Tsygankov A Y, Mahajan S, Fincke J E, Bolen J B
Department of Microbiology and Immunology, Temple University School of Medicine, Philadelphia, Pennsylvania 19140, USA.
J Biol Chem. 1996 Oct 25;271(43):27130-7. doi: 10.1074/jbc.271.43.27130.

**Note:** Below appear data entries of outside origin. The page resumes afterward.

(** ** C6: the veto of hidden missed-approach legs *)

(** C6: while the display filter hides missed-approach legs, (1) a candidate
    that is a missed-approach leg is never switched to: whatever the rules
    say, the update returns the route with the active leg where it was; and
    (2) every run that moves the active leg ends on a leg that is not a
    missed-approach leg. *)
Theorem missed_approach_veto p r seeded a res :
  Route_isEmpty r = false -> PosCourse_isValid p = true ->
  seedLeg r p = Some seeded ->
  measureActive r p (clampLeg r seeded) = Some (a, res) ->
  testFlag (shownTypes r) PROCEDURE_MISSED = false ->
  (forall activeL nextLeg nextL,
      Route_at r a = Some activeL ->
      nextLegCandidate r activeL (a + 1) = Some nextLeg ->
      Route_at r nextLeg = Some nextL ->
      isMissed nextL = true ->
      updateActiveLegAndPos p r = Some (setActive r a res p))
  /\ (exists r', updateActiveLegAndPos p r = Some r'
                 /\ (activeLeg r' = a
                     \/ exists l, Route_at r (activeLeg r') = Some l /\ isMissed l = false)).
Proof.
  intros Hne Hv Hs Hm Hflag.
  rewrite (updateActiveLegAndPos_unfold p r seeded a res Hne Hv Hs Hm).
  pose proof (measureActive_range _ _ _ _ _ Hm) as Hrange.
  split.
  - intros activeL nextLeg nextL Ha Hc Hn Hmissed.
    destruct (Route_at_is_Some r (nextLeg - 1)) as [prevL Hp].
    { pose proof (nextLegCandidate_le _ _ _ _ Hc). apply Route_at_Some in Hn. lia. }
    rewrite (advance_unfold p r a res _ _ _ _ Ha Hc Hp Hn).
    unfold missedHidden. rewrite Hflag, Hmissed. simpl.
    now rewrite andb_false_r.
  - destruct (Z.ltb_spec (a + 1) (Route_size r)) as [Hlt|Hge].
    + destruct (Route_at_is_Some r a Hrange) as [activeL Ha].
      destruct (nextLegCandidate_total r activeL (a + 1)) as (m & Hc & Hmr); [lia|].
      destruct (Route_at_is_Some r (m - 1)) as [prevL Hp]; [lia|].
      destruct (Route_at_is_Some r m) as [nextL Hn]; [lia|].
      rewrite (advance_unfold p r a res _ _ _ _ Ha Hc Hp Hn).
      eexists. split; [reflexivity|].
      destruct (switchToNextLeg _ _ _ _ _ _); simpl; [|now left].
      unfold missedHidden. rewrite Hflag. simpl.
      destruct (isMissed nextL) eqn:Emiss; simpl; [now left|].
      right. exists nextL. split; [exact Hn|exact Emiss].
    + unfold advance. destruct (Z.ltb_spec (a + 1) (Route_size r)); [lia|].
      eexists. split; [reflexivity|]. now left.
Qed.

(** ** C8: repeated samples *)

(** The update writes the three members of the active leg and nothing
    else. *)
Lemma updateActiveLegAndPos_frame p r r1 :
  updateActiveLegAndPos p r = Some r1 ->
  r1 = setActive r (activeLeg r1) (activeLegResult r1) (activePos r1).
Proof.
  unfold updateActiveLegAndPos.
  destruct (Route_isEmpty r || negb (PosCourse_isValid p)); [now intros [= <-]|].
  destruct (seedLeg r p) as [s|]; simpl; [|discriminate].
  destruct (measureActive r p (clampLeg r s)) as [[a res]|]; simpl; [|discriminate].
  intros (_ & _ & Hp & Hr & _)%advance_inv. now rewrite Hp.
Qed.

Lemma skipInitialFixes_reads r r' : forall fuel n,
  legs r' = legs r -> skipInitialFixes fuel r' n = skipInitialFixes fuel r n.
Proof.
  intros fuel n E.
  assert (forall i, Route_at r' i = Route_at r i) as Hat
      by (intros i; unfold Route_at; now rewrite E).
  assert (Route_size r' = Route_size r) as Hsz by (unfold Route_size; now rewrite E).
  revert n. induction fuel as [|fuel IH]; intros n; simpl; rewrite Hat, Hsz;
    [reflexivity|].
  destruct (Route_at r n); simpl; [|reflexivity].
  now rewrite IH.
Qed.

(** It reads the legs, the display filter and the active-leg index only. *)
Lemma updateActiveLegAndPos_reads p r res q :
  updateActiveLegAndPos p (setActive r (activeLeg r) res q) = updateActiveLegAndPos p r.
Proof.
  unfold updateActiveLegAndPos, advance, nextLegCandidate.
  change (legs (setActive r (activeLeg r) res q)) with (legs r).
  destruct (Route_isEmpty r || negb (PosCourse_isValid p)) eqn:E.
  - change (Route_isEmpty (setActive r (activeLeg r) res q)) with (Route_isEmpty r).
    rewrite E. reflexivity.
  - change (Route_isEmpty (setActive r (activeLeg r) res q)) with (Route_isEmpty r).
    rewrite E.
    change (seedLeg (setActive r (activeLeg r) res q) p) with (seedLeg r p).
    destruct (seedLeg r p) as [s|]; simpl; [|reflexivity].
    change (measureActive (setActive r (activeLeg r) res q) p
                          (clampLeg (setActive r (activeLeg r) res q) s))
      with (measureActive r p (clampLeg r s)).
    destruct (measureActive r p (clampLeg r s)) as [[a ares]|]; simpl; [|reflexivity].
    change (Route_size (setActive r (activeLeg r) res q)) with (Route_size r).
    destruct (a + 1 <? Route_size r); [|reflexivity].
    change (Route_at (setActive r (activeLeg r) res q)) with (Route_at r).
    destruct (Route_at r a) as [activeL|]; simpl; [|reflexivity].
    rewrite (skipInitialFixes_reads r (setActive r (activeLeg r) res q)) by reflexivity.
    reflexivity.
Qed.

(** C8, as the code has it.  The update switches at most once per call, so a
    second call with the same sample may move the active leg further; what
    holds for every route and sample is that the second call returns, never
    moves the active-leg index backward, and returns the state of the first
    call whenever the first call left the index where it was. *)
Theorem repeated_sample_never_goes_back p r r1 :
  Route_size r < INVALID_INDEX_VALUE ->
  updateActiveLegAndPos p r = Some r1 ->
  exists r2,
    updateActiveLegAndPos p r1 = Some r2
    /\ activeLeg r1 <= activeLeg r2
    /\ (activeLeg r1 = activeLeg r -> r2 = r1).
Proof.
  intros Hsize H1.
  assert (activeLeg r1 = activeLeg r -> updateActiveLegAndPos p r1 = Some r1) as Hfix.
  { intros E. rewrite (updateActiveLegAndPos_frame p r r1 H1) at 1. rewrite E.
    rewrite updateActiveLegAndPos_reads. exact H1. }
  pose proof H1 as H1'. unfold updateActiveLegAndPos in H1'.
  destruct (Route_isEmpty r || negb (PosCourse_isValid p)) eqn:Einv.
  { injection H1' as <-. exists (resetActive r). repeat split; [|lia].
    unfold updateActiveLegAndPos. simpl.
    change (Route_isEmpty (resetActive r)) with (Route_isEmpty r). now rewrite Einv. }
  apply orb_false_elim in Einv as [Hne Hv]. apply negb_false_iff in Hv.
  destruct (seedLeg r p) as [s|] eqn:Es; simpl in H1'; [|discriminate].
  destruct (measureActive r p (clampLeg r s)) as [[a res]|] eqn:Em; simpl in H1';
    [|discriminate].
  pose proof (measureActive_range _ _ _ _ _ Em) as Ha.
  destruct (advance_inv _ _ _ _ _ H1') as (Hlegs & Hshown & _ & _ & Hcase).
  assert (0 <= activeLeg r1 < Route_size r) as Hr1.
  { destruct Hcase as [-> | ?]; simpl; lia. }
  assert (Route_size r <> 1 -> 1 <= activeLeg r1) as Hr1'.
  { intros Hn1. destruct Hcase as [-> | ?]; simpl; [|lia].
    apply measureActive_inv in Em as [[? _] | (_ & _ & l0 & _ & E0 & _)]; [lia|].
    apply Route_at_Some in E0. lia. }
  assert (Route_size r1 = Route_size r) as Hsz by (unfold Route_size; now rewrite Hlegs).
  assert (Route_isEmpty r1 = false) as Hne1 by (unfold Route_isEmpty in *; now rewrite Hsz).
  assert (seedLeg r1 p = Some (activeLeg r1)) as Es1.
  { unfold seedLeg. destruct (Z.eqb_spec (activeLeg r1) INVALID_INDEX_VALUE); [lia|reflexivity]. }
  assert (clampLeg r1 (activeLeg r1) = activeLeg r1) as Ec1.
  { unfold clampLeg. rewrite Hsz. destruct (Z.leb_spec (Route_size r) (activeLeg r1)); lia. }
  destruct (measureActive_total r1 p (activeLeg r1)) as (a2 & res2 & Em2 & Hle); [lia|].
  rewrite <- Ec1 in Em2 at 1.
  rewrite (updateActiveLegAndPos_unfold p r1 _ a2 res2 Hne1 Hv Es1 Em2) in *.
  destruct (advance_total p r1 a2 res2) as [r2 E2].
  { rewrite Ec1 in Em2. apply measureActive_range in Em2. exact Em2. }
  exists r2. split; [exact E2|]. split.
  - destruct (advance_inv _ _ _ _ _ E2) as (_ & _ & _ & _ & [-> | ?]); simpl; lia.
  - intros E. specialize (Hfix E). congruence.
Qed.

Fyn is a Src family protein-tyrosine kinase functionally associated with the T-cell antigen receptor (TcR)/CD3 receptor complex. We have demonstrated earlier that the TcR/CD3-induced activation of Fyn results in tyrosine phosphorylation of several Fyn-associated proteins, including a protein of 116 kDa. In this report, we identify the Fyn-associated 116-kDa phosphoprotein (p116) as c-Cbl. The identity of p116 has been demonstrated by its specific reactivity with anti-Cbl and similarity of phosphopeptides generated by V8 proteolysis of phospho-Cbl and p116. We demonstrate here that the association of Fyn and c-Cbl is direct and does not require the presence of other proteins. We also demonstrate that Fyn is the Src family kinase that preferentially interacts with c-Cbl in T cells. The fraction of c-Cbl capable of coprecipitating with Fyn is increased by TcR/CD3 ligation. This increase is likely due to the involvement of Fyn SH2 in the interactions between Fyn and tyrosine-phosphorylated c-Cbl.
Fyn是一种与T细胞抗原受体(TcR)/CD3受体复合物功能相关的Src家族蛋白酪氨酸激酶。我们之前已经证明,TcR/CD3诱导的Fyn激活会导致几种与Fyn相关的蛋白发生酪氨酸磷酸化,包括一种116 kDa的蛋白。在本报告中,我们鉴定出与Fyn相关的116 kDa磷蛋白(p116)为c-Cbl。p116的身份已通过其与抗Cbl的特异性反应以及磷酸化Cbl和p116经V8蛋白酶解产生的磷酸肽的相似性得以证明。我们在此证明Fyn与c-Cbl的结合是直接的,不需要其他蛋白的存在。我们还证明Fyn是在T细胞中优先与c-Cbl相互作用的Src家族激酶。TcR/CD3连接会增加能够与Fyn共沉淀的c-Cbl的比例。这种增加可能是由于Fyn的SH2参与了Fyn与酪氨酸磷酸化的c-Cbl之间的相互作用。